§ Required work
Write out the line that contains "mods a p p r.", then every following line to the end of the records below, with no other lines and no changes.

(Beginning of Data extracts)

Lemma segsLike_middle rest t :
  rest ≠ [] →
  (∃ g t', t = g ++ t' ∧ segsLike rest t') ↔ ∃ u, t = u ++ List.last rest [] ∧ midLike (removelast rest) u.
Proof.
  revert t. induction rest as [|s rest IH]; intros t Hne; [done|]. destruct rest as [|s' rest].
  - cbn. split; [intros (g & t' & -> & ->); by exists g|]. intros (u & -> & _). by exists u, s.
  - change (List.last (s :: s' :: rest) []) with (List.last (s' :: rest) []).
    change (removelast (s :: s' :: rest)) with (s :: removelast (s' :: rest)). split.
    + intros (g & t' & -> & g2 & t2 & -> & H).
      destruct (proj1 (IH (g2 ++ t2) ltac:(done))) as (u & Eu & Hu); [by exists g2, t2|].
      exists (g ++ s ++ u). rewrite Eu, <- !app_assoc. split; [done|]. by exists g, u.
    + intros (u & -> & g & u' & -> & Hu).
      destruct (proj2 (IH (u' ++ List.last (s' :: rest) []) ltac:(done))) as (g2 & t2 & E & H2); [by exists u'|].
      exists g, (s ++ g2 ++ t2). rewrite <- !app_assoc, E. split; [done|]. by exists g2, t2.
Qed.

Lemma HasPrefix_spec s p : HasPrefix s p = true ↔ ∃ t, s = p ++ t.
Proof.
  unfold HasPrefix. rewrite bool_decide_eq_true. split.
  - intros E. exists (drop (length p) s). rewrite <- E at 1. by rewrite take_drop.
  - intros [t ->]. by rewrite take_app_length.
Qed.

Lemma HasSuffix_spec s p : HasSuffix s p = true ↔ ∃ u, s = u ++ p.
Proof.
  unfold HasSuffix. rewrite andb_true_iff, Nat.leb_le, bool_decide_eq_true. split.
  - intros [Hl E]. exists (take (length s - length p) s). rewrite <- E at 2. by rewrite take_drop.
  - intros [u ->]. rewrite length_app. split; [lia|]. by rewrite Nat.add_sub, drop_app_length.
Qed.

(** The first occurrence. *)
Lemma Index_spec s m :
  match Index s m with
  | Some i => s = take i s ++ m ++ drop (i + length m) s ∧ ∀ g t, s = g ++ m ++ t → (i ≤ length g)%nat
  | None => ∀ g t, s ≠ g ++ m ++ t
  end.
Proof.
  induction s as [|b s IH]; cbn [Index]; destruct (HasPrefix _ m) eqn:Ep.
  - apply HasPrefix_spec in Ep as [t E]. split; [|intros; lia]. symmetry in E. by apply app_nil in E as [-> ->].
  - intros g t E. assert (HasPrefix [] m = true) as Ht; [|congruence]. apply HasPrefix_spec.
    symmetry in E. apply app_nil in E as [_ [-> ->]%app_nil]. by exists [].
  - apply HasPrefix_spec in Ep as [t ->]. split; [|intros; lia]. cbn. by rewrite drop_app_length.
  - assert (∀ g t, b :: s = g ++ m ++ t → ∃ g', g = b :: g' ∧ s = g' ++ m ++ t) as Hcut.
    { intros [|b' g] t E; [|injection E as <- ->; by exists g].
      assert (HasPrefix (b :: s) m = true); [|congruence]. apply HasPrefix_spec. by exists t. }
    destruct (Index s m) as [i|]; cbn.
    + destruct IH as [E Hmin]. split; [by f_equal|]. intros g t (g' & -> & Es)%Hcut. cbn. specialize (Hmin _ _ Es). lia.
    + intros g t (g' & -> & Es)%Hcut. by apply (IH g' t).
Qed.

Lemma matchMiddle_spec t mids : matchMiddle t mids = true ↔ midLike mids t.
Proof.
  revert t. induction mids as [|m mids IH]; intros t; cbn [matchMiddle midLike]; [done|]. case_bool_decide as Em.
  - subst m. rewrite IH. split; [intros H; by exists [], t|]. intros (g & t' & -> & H). by apply midLike_app.
  - pose proof (Index_spec t m) as Hi. destruct (Index t m) as [i|].
    + destruct Hi as [E Hmin]. rewrite IH. split.
      * intros H. exists (take i t), (drop (i + length m) t). done.
      * intros (g & t' & Et & H). specialize (Hmin g t' Et).
        replace (drop (i + length m) t) with (drop (i + length m) (g ++ m) ++ t'); [by apply midLike_app|].
        rewrite Et, app_assoc. symmetry. apply drop_app_le. rewrite length_app. lia.
    + split; [done|]. intros (g & t' & Et & _). by destruct (Hi g t').
Qed.
Lemma drop_pool (test : bufferEntry → bool) p :
  poolInv p →
  match forAll (λ i e, if test e then modify (release i (pid e)) else mret tt) p with
  | (p', Ok _) =>
      poolInv p' ∧ sameOutside p p' ∧
      ∀ x, entryOf p' x = match entryOf p x with Some e => if test e then None else Some e | None => None end
  | _ => False
  end.
Proof.
  intros Hi. unfold forAll.
  set (I := λ i r, poolInv r ∧ sameOutside p r ∧ ∀ j, buffers r !! j =
    match buffers p !! j with
    | Some (Some e) => Some (if (j <? i)%nat && test e then None else Some e)
    | b => b
    end).
  assert (match forSlots (capacity p) 0 (λ i e, (if test e then modify (release i (pid e)) else mret tt) : PoolM unit) p with
          | (p', Ok _) => I (0 + capacity p)%nat p' | (p', Err _) => False | (_, Panic) => False end) as Hr.
  { apply (forSlots_rule I).
    - intros j r (Hir & (Hcap & _) & _) Hj. apply lookup_lt_is_Some. rewrite (pi_length _ Hir). lia.
    - intros i r e (Hir & Hs & Hb) He. specialize (Hb i) as Hbi. rewrite He in Hbi.
      destruct (buffers p !! i) as [[e0|]|] eqn:Ei; try done. rewrite Nat.ltb_irrefl in Hbi. cbn in Hbi. injection Hbi as <-.
      assert (∀ j, (j <? S i)%nat = (j <? i)%nat || (j =? i)%nat) as Hlt.
      { intros j. destruct (Nat.ltb_spec j (S i)), (Nat.ltb_spec j i), (Nat.eqb_spec j i); try done; lia. }
      destruct (test e) eqn:Et; cbn [modify mret M_ret].
      + split_and!; [by apply release_inv|done|]. intros j. cbn [buffers release]. destruct (decide (j = i)) as [->|Hne].
        * rewrite list_lookup_insert_eq by (by eapply lookup_lt_Some).
          rewrite Ei, Et, (proj2 (Nat.ltb_lt i (S i))) by lia. done.
        * rewrite list_lookup_insert_ne, Hb, Hlt by done. rewrite (proj2 (Nat.eqb_neq j i)) by done. by rewrite orb_false_r.
      + split_and!; [done|done|]. intros j. rewrite Hb, Hlt. destruct (decide (j = i)) as [->|Hne].
        * rewrite Ei, Et. by rewrite !andb_false_r.
        * rewrite (proj2 (Nat.eqb_neq j i)) by done. by rewrite orb_false_r.
    - intros i r (Hir & Hs & Hb) Hn. split_and!; [done|done|]. intros j. rewrite Hb.
      destruct (buffers p !! j) as [[e|]|] eqn:Ej; [|done..]. do 2 f_equal. specialize (Hb i). rewrite Hn in Hb.
      destruct (Nat.ltb_spec j i), (Nat.ltb_spec j (S i)); try done; try lia. assert (j = i) as -> by lia.
      rewrite Ej in Hb. by rewrite Nat.ltb_irrefl in Hb.
    - split_and!; try done. intros j. by destruct (buffers p !! j) as [[e|]|]. }
  destruct (forSlots (capacity p) 0 _ p) as [r [u|err|]]; [|done..]. destruct Hr as (Hir & Hs & Hb). split_and!; [done|done|].
  assert (∀ j e, buffers p !! j = Some (Some e) → buffers r !! j = Some (if test e then None else Some e)) as Hj.
  { intros j e He. rewrite Hb, He. rewrite (proj2 (Nat.ltb_lt j _)); [done|].
    rewrite <- (pi_length _ Hi). by eapply lookup_lt_Some. }
  intros x. apply option_eq. intros e. rewrite (entryOf_iff r x e Hir). split.
  - intros (j & He & Hx). specialize (Hb j). rewrite He in Hb. destruct (buffers p !! j) as [[e0|]|] eqn:Ej; try done.
    specialize (Hj j e0 Ej). rewrite He in Hj. destruct (test e0) eqn:Et; [done|]. injection Hj as <-.
    rewrite (proj2 (entryOf_iff p x e Hi)) by (by exists j). by rewrite Et.
  - destruct (entryOf p x) as [e0|] eqn:E0; [|done]. destruct (test e0) eqn:Et; [done|]. intros [= <-].
    apply (entryOf_iff p x e0 Hi) in E0 as (j & He & Hx). exists j. split; [|done]. by rewrite (Hj j e0 He), Et.
Qed.

(** Changing one entry. *)
Lemma update_entry mods mods' p i e e' :
  poolInv p → coherent mods p → buffers p !! i = Some (Some e) → pid e' = pid e → hf e' = hf e →
  (dirty e' = false → pid e ∉ mods' → disk p !! pid e = Some (page e')) →
  (∀ x, x ≠ pid e → x ∈ mods ↔ x ∈ mods') → (pid e ∈ mods' → (0 < pinCnt e')%nat) →
  poolInv (setBuffer i e' p) ∧ coherent mods' (setBuffer i e' p) ∧
  ∀ x, entryOf (setBuffer i e' p) x = if bool_decide (x = pid e) then Some e' else entryOf p x.
Proof.
  intros Hi [C1 C2] He Hpid Hhf Hd Hm Hpin. pose proof (proj2 (entryOf_slot p i e Hi He)) as Hent.
  pose proof (λ x, setBuffer_entryOf p i e e' x Hi He Hpid) as Hx.
  split_and!; [by apply (setBuffer_inv p i e)| |done]. split.
  - intros x e0. rewrite Hx. case_bool_decide as Hxe.
    + intros [= <-]. subst x. destruct (C1 _ _ Hent) as [H1 _]. split; [congruence|done].
    + intros He0. destruct (C1 _ _ He0) as [H1 H2]. split; [done|]. intros Hd0 Hx0. apply H2; [done|]. by rewrite Hm.
  - intros x Hx0. rewrite Hx. case_bool_decide as Hxe.
    + subst x. exists e'. split; [done|by apply Hpin].
    + apply C2. by rewrite Hm.
Qed.

(** ** Histories *)

Inductive op : Type :=
| OFetch (o : io) (x : PageID) (dbName tableName : bytes)
| OCache (o : io) (x : PageID) (pg : bytes) (dbName tableName : bytes)
| OImage (x : PageID)
| OUnpin (x : PageID) (d : bool)
| OUnpinDirty (x : PageID) (lsn : Z)
| OInvalidate (x : PageID)
| OInvalidateTable (tableID : Z)
| OInvalidateForce (tableID : Z)
| OFlushAll (o : io)
| OFlushUpTo (o : io) (maxLSN : Z)
| OFlushPage (o : io) (x : PageID)
| OPrefetch (o : io) (x : PageID)
| OModify (x : PageID) (d : bytes).

(** [OPrefetch] is a round of [PrefetchPages] that nothing interrupts between
    the read and the insertion. *)
Definition exec (a : op) : PoolM (option bytes) :=
  match a with
  | OFetch o x d t => pg ← FetchPage o x d t; mret (Some pg)
  | OCache o x pg d t => CachePage o x pg d t;; mret None
  | OImage x => WritePreImage x;; mret None
  | OUnpin x d => UnpinPage x d;; mret None
  | OUnpinDirty x lsn => UnpinPageDirty x lsn;; mret None
  | OInvalidate x => InvalidatePage x;; mret None
  | OInvalidateTable t => InvalidateTable t;; mret None
  | OInvalidateForce t => InvalidateTableForce t;; mret None
  | OFlushAll o => FlushAll o;; mret None
  | OFlushUpTo o lsn => FlushDirtyPagesUpToLSN o lsn;; mret None
  | OFlushPage o x => FlushPage o x;; mret None
  | OPrefetch o x => pg ← ReadPage o x; PrefetchInsert o x pg;; mret None
  | OModify x d => ModifyPage x d;; mret None
  end.

(** The discipline of the users: a page is changed only while it is pinned, and
    who changed a page releases it as dirty. *)
Definition legal (mods : gset PageID) (p : BufferPool) (a : op) : Prop :=
  match a with
  | OModify x _ => ∃ e, entryOf p x = Some e ∧ (0 < pinCnt e)%nat
  | OUnpin x false => x ∈ mods → ∃ e, entryOf p x = Some e ∧ (1 < pinCnt e)%nat
  | _ => True
  end.

Definition newMods (a : op) (mods : gset PageID) : gset PageID :=
  match a with
  | OModify x _ => {[x]} ∪ mods
  | OUnpin x true | OUnpinDirty x _ => mods ∖ {[x]}
  | OInvalidateForce t => filter (λ x, TableID x ≠ t) mods
  | _ => mods
  end.

(** What a page is for the users after an operation that returned [r]. *)
Definition effect (a : op) (p : BufferPool) (r : outcome pool_error (option bytes)) (y : PageID) : option bytes :=
  match a with
  | OModify x d => if bool_decide (y = x) then Some d else view p y
  | OCache _ x pg _ _ =>
      match entryOf p x, r with
      | None, Ok _ => if bool_decide (y = x) then Some pg else view p y
      | _, _ => view p y
      end
  | OInvalidate x =>
      if bool_decide (y = x) then
        match entryOf p y with Some e => if (0 <? pinCnt e)%nat then view p y else disk p !! y | None => view p y end
      else view p y
  | OInvalidateTable t =>
      match entryOf p y with
      | Some e => if (TableID y =? t) && (pinCnt e =? 0)%nat then disk p !! y else view p y
      | None => view p y
      end
  | OInvalidateForce t => if TableID y =? t then disk p !! y else view p y
  | _ => view p y
  end.

(** The operations that may take a pin away. *)
Definition releases (a : op) (x : PageID) : Prop :=
  match a with
  | OUnpin y _ | OUnpinDirty y _ => x = y
  | OInvalidateForce t => TableID x = t
  | _ => False
  end.

Record stepOk (mods : gset PageID) (a : op) (p p' : BufferPool) (r : outcome pool_error (option bytes)) : Prop := {
  so_panic : r ≠ Panic;
  so_inv : poolInv p';
  so_coherent : coherent (newMods a mods) p';
  so_same : capacity p' = capacity p ∧ wal p' = wal p;
  so_view y : view p' y = effect a p r y;
  so_pins x e : entryOf p x = Some e → (0 < pinCnt e)%nat → ¬ releases a x →
    ∃ e', entryOf p' x = Some e' ∧ (pinCnt e ≤ pinCnt e')%nat;
  so_wal : ∃ evs, events p' = events p ++ evs ∧ walFirst (wal p) evs }.

(** Operations that only shuffle pages. *)
Lemma settled_stepOk {A} mods a p (res : BufferPool * outcome pool_error A) r :
  newMods a mods = mods → (∀ y, effect a p r y = view p y) → r ≠ Panic →
  settled mods p res → stepOk mods a p res.1 r.
Proof.
  intros Hm He Hr [(evs & (Hi & Hc & C & W & V & P & N & E) & Hw) _]. split; try done.
  - by rewrite Hm.
  - intros y. by rewrite He.
  - intros x e Hx Hp _. destruct (P x e Hx Hp) as (e' & Hx' & Hp'). exists e'. split; [done|lia].
  - by exists evs.
Qed.

Lemma unit_result {A} (m : PoolM unit) (x : A) p :
  (m;; mret x) p = ((m p).1, match (m p).2 with Ok _ => Ok x | Err e => Err e | Panic => Panic end).
Proof. unfold mbind, M_bind. by destruct (m p) as [q []]. Qed.

(** Operations on one entry that is in the pool. *)
Lemma entry_stepOk mods a p i e e' :
  poolInv p → coherent mods p → buffers p !! i = Some (Some e) → pid e' = pid e → hf e' = hf e →
  (dirty e' = false → pid e ∉ newMods a mods → disk p !! pid e = Some (page e')) →
  (∀ x, x ≠ pid e → x ∈ mods ↔ x ∈ newMods a mods) → (pid e ∈ newMods a mods → (0 < pinCnt e')%nat) →
  (releases a (pid e) ∨ (pinCnt e ≤ pinCnt e')%nat) →
  (∀ r y, effect a p r y = if bool_decide (y = pid e) then Some (page e') else view p y) →
  ∀ evs r q, walFirst (wal p) evs → r ≠ Panic →
  q = mkPool (capacity p) (cache p) (<[i := Some e']> (buffers p)) (freeSlots p) (clockHand p) (count p) (wal p)
        (disk p) (events p ++ evs) →
  stepOk mods a p q r.
Proof.
  intros Hi Hc He Hpid Hhf Hd Hm Hpin Hrel Heff evs r q Hw Hr ->.
  destruct (update_entry mods (newMods a mods) p i e e' Hi Hc He Hpid Hhf Hd Hm Hpin) as (Hi' & Hc' & Hx).
  pose proof (proj2 (entryOf_slot p i e Hi He)) as Hent.
  assert (after (newMods a mods) evs (setBuffer i e' p) (mkPool (capacity p) (cache p) (<[i := Some e']> (buffers p)) (freeSlots p) (clockHand p)
    (count p) (wal p) (disk p) (events p ++ evs))) as (Hi2 & Hc2 & _ & _ & V2 & _).
  { apply after_ext; try done. apply Hi'. }
  split; try done.
  - intros y. rewrite V2, Heff. unfold view. rewrite Hx. by case_bool_decide.
  - intros x e0 He0 Hp0 Hnr. change (∃ e1, entryOf (setBuffer i e' p) x = Some e1 ∧ (pinCnt e0 ≤ pinCnt e1)%nat).
    rewrite Hx. case_bool_decide; [|by exists e0]. subst x. rewrite Hent in He0. injection He0 as <-.
    destruct Hrel as [?|?]; [done|by exists e'].
  - by exists evs.
Qed.

Section Exec.
Context (mods : gset PageID) (p : BufferPool).
Context (Hi : poolInv p) (Hc : coherent mods p).

Lemma cache_hit x i : cache p !! x = Some i → ∃ e, buffers p !! i = Some (Some e) ∧ pid e = x ∧ entryOf p x = Some e.
Proof.
  intros (e & He & <-)%(pi_cache _ Hi). exists e. split_and!; [done|done|]. by apply (entryOf_slot p i e).
Qed.

Lemma cache_miss x : cache p !! x = None → entryOf p x = None.
Proof. unfold entryOf. by intros ->. Qed.

Lemma miss_mods x : cache p !! x = None → x ∉ mods.
Proof. intros Hx%cache_miss Hm. destruct (co_mods _ _ Hc x Hm) as (e & He & _). congruence. Qed.

Lemma nothing_ok a r :
  newMods a mods = mods → (∀ y, effect a p r y = view p y) → r ≠ Panic → stepOk mods a p p r.
Proof.
  intros Hm He Hr. apply (settled_stepOk mods a p (p, r) r Hm He Hr). by apply settled_ret.
Qed.

Lemma view_entry x e y : entryOf p x = Some e → view p y = if bool_decide (y = x) then Some (page e) else view p y.
Proof. intros He. case_bool_decide; [|done]. subst y. unfold view. by rewrite He. Qed.

(** A page added behind the users' backs or by one of them. *)
Lemma added_stepOk a e (res : BufferPool * outcome pool_error unit) (x : option bytes) :
  newMods a mods = mods → entryOf p (pid e) = None →
  (∀ y, effect a p (Ok x) y = if bool_decide (y = pid e) then Some (page e) else view p y) →
  (∀ err y, effect a p (Err err) y = view p y) →
  added mods e p res →
  stepOk mods a p res.1 (match res.2 with Ok _ => Ok x | Err err => Err err | Panic => Panic end).
Proof.
  intros Hm Hn He1 He2 Ha. destruct res as [p' [u|err|]]; cbn [fst snd]; [| |done].
  - destruct Ha as (Hi' & Hc' & evs & q & (Hiq & Hcq & C & W & V & P & N & E) & Hw & E1 & E2 & E3 & E4 & Hx). split; try done.
    + by rewrite Hm.
    + split; congruence.
    + intros y. rewrite He1. unfold view at 1. rewrite Hx, E3. case_bool_decide; [done|]. apply V.
    + intros y e0 He0 Hp0 _. destruct (P y e0 He0 Hp0) as (e1 & He1' & Hp1). exists e1. rewrite Hx. case_bool_decide; [|split; [done|lia]].
      subst y. congruence.
    + exists evs. split; [congruence|done].
  - destruct Ha as (evs & Ha & Hw). apply (settled_stepOk mods a p (p', Err err : outcome pool_error unit)); [done|apply He2|done|].
    split; [by exists evs|done].
Qed.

(End of Data extracts)

§ Written answer
  newMods a mods = mods → (∀ y, effect a p r y = view p y) → r ≠ Panic → stepOk mods a p p r.
Proof.
  intros Hm He Hr. apply (settled_stepOk mods a p (p, r) r Hm He Hr). by apply settled_ret.
Qed.

Lemma view_entry x e y : entryOf p x = Some e → view p y = if bool_decide (y = x) then Some (page e) else view p y.
Proof. intros He. case_bool_decide; [|done]. subst y. unfold view. by rewrite He. Qed.

(** A page added behind the users' backs or by one of them. *)
Lemma added_stepOk a e (res : BufferPool * outcome pool_error unit) (x : option bytes) :
  newMods a mods = mods → entryOf p (pid e) = None →
  (∀ y, effect a p (Ok x) y = if bool_decide (y = pid e) then Some (page e) else view p y) →
  (∀ err y, effect a p (Err err) y = view p y) →
  added mods e p res →
  stepOk mods a p res.1 (match res.2 with Ok _ => Ok x | Err err => Err err | Panic => Panic end).
Proof.
  intros Hm Hn He1 He2 Ha. destruct res as [p' [u|err|]]; cbn [fst snd]; [| |done].
  - destruct Ha as (Hi' & Hc' & evs & q & (Hiq & Hcq & C & W & V & P & N & E) & Hw & E1 & E2 & E3 & E4 & Hx). split; try done.
    + by rewrite Hm.
    + split; congruence.
    + intros y. rewrite He1. unfold view at 1. rewrite Hx, E3. case_bool_decide; [done|]. apply V.
    + intros y e0 He0 Hp0 _. destruct (P y e0 He0 Hp0) as (e1 & He1' & Hp1). exists e1. rewrite Hx. case_bool_decide; [|split; [done|lia]].
      subst y. congruence.
    + exists evs. split; [congruence|done].
  - destruct Ha as (evs & Ha & Hw). apply (settled_stepOk mods a p (p', Err err : outcome pool_error unit)); [done|apply He2|done|].
    split; [by exists evs|done].
Qed.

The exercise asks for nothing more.